◆ Problem
Exactly the lines from the start of the data through the line containing "(** ** InsertOutbox *)" should be output, with both ends kept and nothing added.

◆ Provided data
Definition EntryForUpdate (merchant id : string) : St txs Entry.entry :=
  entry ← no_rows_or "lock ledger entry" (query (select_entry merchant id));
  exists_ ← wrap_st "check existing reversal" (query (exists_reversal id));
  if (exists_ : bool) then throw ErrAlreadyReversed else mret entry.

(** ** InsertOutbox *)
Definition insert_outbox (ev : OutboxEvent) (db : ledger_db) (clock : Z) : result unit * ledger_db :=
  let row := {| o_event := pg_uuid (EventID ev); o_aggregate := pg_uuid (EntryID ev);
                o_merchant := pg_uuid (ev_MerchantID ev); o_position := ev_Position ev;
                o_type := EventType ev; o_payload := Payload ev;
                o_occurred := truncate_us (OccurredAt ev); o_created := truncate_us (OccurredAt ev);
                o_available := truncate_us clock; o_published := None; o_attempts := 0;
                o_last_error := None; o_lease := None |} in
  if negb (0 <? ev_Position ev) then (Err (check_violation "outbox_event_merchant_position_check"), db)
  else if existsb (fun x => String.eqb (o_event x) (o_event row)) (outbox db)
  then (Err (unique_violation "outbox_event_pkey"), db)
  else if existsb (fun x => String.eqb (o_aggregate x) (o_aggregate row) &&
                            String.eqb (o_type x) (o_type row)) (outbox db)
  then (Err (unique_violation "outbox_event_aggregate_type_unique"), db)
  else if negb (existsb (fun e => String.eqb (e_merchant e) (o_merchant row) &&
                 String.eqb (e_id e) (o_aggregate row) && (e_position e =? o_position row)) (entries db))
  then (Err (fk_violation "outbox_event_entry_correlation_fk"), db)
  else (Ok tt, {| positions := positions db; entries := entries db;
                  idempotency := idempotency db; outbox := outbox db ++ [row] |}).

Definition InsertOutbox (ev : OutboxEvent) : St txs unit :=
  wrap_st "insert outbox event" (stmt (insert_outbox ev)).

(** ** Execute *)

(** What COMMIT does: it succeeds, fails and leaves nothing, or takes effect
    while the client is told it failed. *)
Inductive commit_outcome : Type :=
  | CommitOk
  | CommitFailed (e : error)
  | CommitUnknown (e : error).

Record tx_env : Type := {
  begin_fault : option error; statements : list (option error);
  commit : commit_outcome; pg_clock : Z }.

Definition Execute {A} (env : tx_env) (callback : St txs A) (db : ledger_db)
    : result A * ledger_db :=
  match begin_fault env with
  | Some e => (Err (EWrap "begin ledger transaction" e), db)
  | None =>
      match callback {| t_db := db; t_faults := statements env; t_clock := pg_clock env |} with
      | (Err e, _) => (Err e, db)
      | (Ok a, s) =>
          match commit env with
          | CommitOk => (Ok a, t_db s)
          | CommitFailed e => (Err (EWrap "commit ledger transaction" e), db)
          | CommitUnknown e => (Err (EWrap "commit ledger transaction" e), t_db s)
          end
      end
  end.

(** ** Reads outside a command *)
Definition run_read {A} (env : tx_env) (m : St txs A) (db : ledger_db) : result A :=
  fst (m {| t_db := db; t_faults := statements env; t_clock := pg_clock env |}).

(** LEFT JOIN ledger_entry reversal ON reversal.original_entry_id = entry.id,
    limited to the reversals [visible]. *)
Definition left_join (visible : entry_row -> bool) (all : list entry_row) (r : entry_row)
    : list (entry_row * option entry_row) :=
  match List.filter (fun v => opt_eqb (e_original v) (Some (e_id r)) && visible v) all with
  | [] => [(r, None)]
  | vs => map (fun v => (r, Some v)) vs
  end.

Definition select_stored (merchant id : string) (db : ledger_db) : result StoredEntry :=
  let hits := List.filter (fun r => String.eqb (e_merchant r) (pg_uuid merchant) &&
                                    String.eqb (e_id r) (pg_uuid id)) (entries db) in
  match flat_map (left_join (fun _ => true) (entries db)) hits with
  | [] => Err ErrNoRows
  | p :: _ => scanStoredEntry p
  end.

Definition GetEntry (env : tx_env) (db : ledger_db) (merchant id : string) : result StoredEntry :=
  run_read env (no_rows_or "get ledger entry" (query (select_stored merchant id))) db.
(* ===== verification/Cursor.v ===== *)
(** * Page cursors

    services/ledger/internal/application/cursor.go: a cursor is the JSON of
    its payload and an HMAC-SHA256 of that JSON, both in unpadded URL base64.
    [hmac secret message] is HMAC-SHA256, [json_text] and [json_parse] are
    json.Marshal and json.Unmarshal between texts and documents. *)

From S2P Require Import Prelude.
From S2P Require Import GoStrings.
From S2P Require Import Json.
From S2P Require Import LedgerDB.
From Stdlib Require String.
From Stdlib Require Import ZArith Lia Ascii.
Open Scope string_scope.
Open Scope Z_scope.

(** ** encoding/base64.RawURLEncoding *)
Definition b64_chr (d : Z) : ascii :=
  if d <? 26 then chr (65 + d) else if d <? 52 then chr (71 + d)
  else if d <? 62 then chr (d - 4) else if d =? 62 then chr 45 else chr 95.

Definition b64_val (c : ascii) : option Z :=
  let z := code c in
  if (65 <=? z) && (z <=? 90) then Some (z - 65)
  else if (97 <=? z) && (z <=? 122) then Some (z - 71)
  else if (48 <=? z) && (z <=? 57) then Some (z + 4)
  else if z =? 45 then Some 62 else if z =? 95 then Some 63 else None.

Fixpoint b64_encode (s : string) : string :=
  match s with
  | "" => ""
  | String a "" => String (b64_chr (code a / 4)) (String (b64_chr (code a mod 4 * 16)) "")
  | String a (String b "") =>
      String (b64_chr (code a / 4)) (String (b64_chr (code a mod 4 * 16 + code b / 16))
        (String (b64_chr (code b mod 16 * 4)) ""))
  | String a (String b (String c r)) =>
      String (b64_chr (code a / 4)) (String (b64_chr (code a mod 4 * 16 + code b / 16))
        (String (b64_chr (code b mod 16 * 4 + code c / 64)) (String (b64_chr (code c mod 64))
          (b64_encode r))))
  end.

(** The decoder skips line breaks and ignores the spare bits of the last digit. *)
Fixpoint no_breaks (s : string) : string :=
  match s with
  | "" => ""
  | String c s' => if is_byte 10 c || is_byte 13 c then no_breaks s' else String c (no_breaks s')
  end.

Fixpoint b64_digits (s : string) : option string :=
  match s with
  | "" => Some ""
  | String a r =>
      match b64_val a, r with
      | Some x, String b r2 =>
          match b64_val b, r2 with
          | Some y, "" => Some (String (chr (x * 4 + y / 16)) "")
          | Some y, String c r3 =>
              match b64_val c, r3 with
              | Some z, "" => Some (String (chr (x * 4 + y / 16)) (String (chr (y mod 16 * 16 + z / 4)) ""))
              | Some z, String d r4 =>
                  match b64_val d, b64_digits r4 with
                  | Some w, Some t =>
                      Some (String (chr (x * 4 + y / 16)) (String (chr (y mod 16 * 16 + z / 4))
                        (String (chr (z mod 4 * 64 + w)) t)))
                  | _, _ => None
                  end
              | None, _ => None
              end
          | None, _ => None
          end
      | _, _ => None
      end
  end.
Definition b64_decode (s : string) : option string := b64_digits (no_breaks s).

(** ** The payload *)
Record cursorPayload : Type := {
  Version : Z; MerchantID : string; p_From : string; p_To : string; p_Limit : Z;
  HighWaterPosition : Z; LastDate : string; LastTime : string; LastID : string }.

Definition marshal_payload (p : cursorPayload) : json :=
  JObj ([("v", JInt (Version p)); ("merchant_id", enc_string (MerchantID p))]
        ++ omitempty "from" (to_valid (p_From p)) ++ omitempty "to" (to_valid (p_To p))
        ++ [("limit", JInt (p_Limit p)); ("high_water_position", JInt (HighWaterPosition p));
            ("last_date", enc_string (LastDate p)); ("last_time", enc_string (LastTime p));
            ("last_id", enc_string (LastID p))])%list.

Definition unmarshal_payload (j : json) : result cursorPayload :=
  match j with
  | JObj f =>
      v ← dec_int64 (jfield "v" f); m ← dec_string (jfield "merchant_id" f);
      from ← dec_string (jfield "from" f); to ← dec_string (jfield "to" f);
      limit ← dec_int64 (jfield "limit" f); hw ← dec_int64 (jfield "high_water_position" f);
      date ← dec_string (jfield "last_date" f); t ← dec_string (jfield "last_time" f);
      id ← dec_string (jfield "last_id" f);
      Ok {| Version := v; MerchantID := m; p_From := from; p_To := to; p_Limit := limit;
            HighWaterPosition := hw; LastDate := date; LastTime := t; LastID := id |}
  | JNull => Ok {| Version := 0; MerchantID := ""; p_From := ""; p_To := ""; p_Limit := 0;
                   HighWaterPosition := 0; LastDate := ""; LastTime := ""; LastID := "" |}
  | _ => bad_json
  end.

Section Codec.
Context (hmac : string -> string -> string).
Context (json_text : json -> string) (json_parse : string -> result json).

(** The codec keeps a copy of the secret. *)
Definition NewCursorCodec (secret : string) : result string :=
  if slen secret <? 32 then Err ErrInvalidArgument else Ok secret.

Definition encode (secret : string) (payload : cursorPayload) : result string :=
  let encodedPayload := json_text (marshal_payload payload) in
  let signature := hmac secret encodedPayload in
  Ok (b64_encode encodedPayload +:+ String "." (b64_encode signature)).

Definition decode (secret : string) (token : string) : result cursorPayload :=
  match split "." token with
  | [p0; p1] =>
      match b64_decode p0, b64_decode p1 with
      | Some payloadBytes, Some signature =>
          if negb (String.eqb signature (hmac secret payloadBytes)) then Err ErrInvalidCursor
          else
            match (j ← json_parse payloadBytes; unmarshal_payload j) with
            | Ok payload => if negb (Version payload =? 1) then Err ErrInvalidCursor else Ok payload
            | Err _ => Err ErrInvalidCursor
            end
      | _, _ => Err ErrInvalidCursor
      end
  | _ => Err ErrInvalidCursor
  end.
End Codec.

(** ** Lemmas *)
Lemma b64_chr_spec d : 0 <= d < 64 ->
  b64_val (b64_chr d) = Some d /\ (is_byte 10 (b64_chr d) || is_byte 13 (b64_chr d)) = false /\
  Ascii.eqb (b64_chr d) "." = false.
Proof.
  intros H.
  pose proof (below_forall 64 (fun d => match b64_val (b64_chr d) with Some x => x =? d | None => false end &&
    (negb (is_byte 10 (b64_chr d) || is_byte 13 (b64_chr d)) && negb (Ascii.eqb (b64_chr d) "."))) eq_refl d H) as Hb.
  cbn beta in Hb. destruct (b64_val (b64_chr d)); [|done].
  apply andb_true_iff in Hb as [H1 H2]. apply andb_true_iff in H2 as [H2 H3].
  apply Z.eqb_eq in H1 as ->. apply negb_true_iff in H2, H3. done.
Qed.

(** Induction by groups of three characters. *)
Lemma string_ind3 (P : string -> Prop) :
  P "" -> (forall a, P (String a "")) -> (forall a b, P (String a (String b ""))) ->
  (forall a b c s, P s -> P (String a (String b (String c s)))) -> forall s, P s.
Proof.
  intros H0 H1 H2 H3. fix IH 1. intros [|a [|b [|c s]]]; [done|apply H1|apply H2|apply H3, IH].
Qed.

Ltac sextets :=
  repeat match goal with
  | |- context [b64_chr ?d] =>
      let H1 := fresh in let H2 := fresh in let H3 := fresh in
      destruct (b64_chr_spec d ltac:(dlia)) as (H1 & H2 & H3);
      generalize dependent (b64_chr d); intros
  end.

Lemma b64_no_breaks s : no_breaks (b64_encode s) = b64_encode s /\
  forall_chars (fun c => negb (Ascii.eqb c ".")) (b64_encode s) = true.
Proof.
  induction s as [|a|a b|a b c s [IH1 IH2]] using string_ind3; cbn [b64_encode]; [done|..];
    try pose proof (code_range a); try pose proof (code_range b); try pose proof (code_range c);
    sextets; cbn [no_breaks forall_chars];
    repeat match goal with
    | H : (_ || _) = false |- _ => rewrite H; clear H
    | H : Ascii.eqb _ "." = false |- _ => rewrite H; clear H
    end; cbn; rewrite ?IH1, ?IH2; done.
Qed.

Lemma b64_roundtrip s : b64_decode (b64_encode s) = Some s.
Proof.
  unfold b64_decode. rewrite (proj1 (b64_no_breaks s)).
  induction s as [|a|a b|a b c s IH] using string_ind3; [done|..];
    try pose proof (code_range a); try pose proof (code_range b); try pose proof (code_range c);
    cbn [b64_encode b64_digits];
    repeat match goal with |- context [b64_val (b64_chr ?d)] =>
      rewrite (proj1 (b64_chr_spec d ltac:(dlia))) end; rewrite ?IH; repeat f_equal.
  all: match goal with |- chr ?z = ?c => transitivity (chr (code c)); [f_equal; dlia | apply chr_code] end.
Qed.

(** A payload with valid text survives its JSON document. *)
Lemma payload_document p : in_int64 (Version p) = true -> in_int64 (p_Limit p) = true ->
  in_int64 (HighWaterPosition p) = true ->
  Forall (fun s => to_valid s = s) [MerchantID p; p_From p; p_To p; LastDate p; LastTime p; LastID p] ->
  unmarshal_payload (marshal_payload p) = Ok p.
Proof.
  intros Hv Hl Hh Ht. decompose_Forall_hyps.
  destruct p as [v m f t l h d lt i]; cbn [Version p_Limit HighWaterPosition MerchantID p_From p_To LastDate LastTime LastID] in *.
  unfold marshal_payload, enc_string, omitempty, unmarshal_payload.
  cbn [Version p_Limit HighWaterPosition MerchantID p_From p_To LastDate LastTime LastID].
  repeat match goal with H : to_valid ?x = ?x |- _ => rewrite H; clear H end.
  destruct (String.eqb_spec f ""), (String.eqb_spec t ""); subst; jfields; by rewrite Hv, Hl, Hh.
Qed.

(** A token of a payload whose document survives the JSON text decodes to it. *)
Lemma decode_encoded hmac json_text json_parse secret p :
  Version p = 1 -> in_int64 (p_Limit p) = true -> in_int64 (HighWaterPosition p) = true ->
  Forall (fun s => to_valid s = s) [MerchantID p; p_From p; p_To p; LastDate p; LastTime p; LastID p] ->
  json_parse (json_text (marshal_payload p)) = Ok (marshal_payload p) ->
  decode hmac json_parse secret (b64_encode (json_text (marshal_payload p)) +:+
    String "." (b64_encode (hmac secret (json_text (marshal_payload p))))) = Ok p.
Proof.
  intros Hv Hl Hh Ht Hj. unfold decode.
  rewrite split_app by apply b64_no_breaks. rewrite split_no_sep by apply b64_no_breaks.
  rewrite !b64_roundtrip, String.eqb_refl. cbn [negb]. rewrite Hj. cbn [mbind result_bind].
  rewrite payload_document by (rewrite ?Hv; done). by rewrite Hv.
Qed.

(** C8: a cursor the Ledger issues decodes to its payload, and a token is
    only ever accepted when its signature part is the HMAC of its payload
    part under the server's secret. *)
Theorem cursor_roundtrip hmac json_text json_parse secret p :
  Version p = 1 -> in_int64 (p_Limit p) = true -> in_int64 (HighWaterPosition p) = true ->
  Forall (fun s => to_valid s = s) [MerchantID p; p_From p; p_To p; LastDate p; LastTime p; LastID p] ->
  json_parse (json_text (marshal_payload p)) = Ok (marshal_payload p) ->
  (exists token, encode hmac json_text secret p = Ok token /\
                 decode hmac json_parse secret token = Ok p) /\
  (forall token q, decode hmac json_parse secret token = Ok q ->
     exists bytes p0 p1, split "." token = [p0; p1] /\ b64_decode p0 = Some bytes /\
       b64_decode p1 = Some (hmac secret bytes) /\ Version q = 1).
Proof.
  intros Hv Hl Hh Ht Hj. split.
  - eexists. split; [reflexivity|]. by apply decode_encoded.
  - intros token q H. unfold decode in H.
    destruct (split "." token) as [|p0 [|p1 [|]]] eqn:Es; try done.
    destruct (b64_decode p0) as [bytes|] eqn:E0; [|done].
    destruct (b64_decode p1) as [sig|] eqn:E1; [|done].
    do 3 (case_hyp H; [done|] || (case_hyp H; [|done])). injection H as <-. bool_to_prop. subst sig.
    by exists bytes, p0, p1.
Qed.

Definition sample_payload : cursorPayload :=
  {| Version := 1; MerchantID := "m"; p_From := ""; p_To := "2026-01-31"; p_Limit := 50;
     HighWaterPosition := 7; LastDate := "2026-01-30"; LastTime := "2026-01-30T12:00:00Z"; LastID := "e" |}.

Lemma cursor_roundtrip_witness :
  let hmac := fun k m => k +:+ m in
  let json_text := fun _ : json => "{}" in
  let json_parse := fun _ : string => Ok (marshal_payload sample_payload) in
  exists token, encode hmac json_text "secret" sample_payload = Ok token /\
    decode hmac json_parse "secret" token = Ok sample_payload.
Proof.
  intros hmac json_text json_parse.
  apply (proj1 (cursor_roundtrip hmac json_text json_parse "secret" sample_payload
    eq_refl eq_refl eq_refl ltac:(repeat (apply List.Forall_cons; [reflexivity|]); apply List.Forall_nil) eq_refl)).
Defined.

◆ Task solution
Definition EntryForUpdate (merchant id : string) : St txs Entry.entry :=
  entry ← no_rows_or "lock ledger entry" (query (select_entry merchant id));
  exists_ ← wrap_st "check existing reversal" (query (exists_reversal id));
  if (exists_ : bool) then throw ErrAlreadyReversed else mret entry.

(** ** InsertOutbox *)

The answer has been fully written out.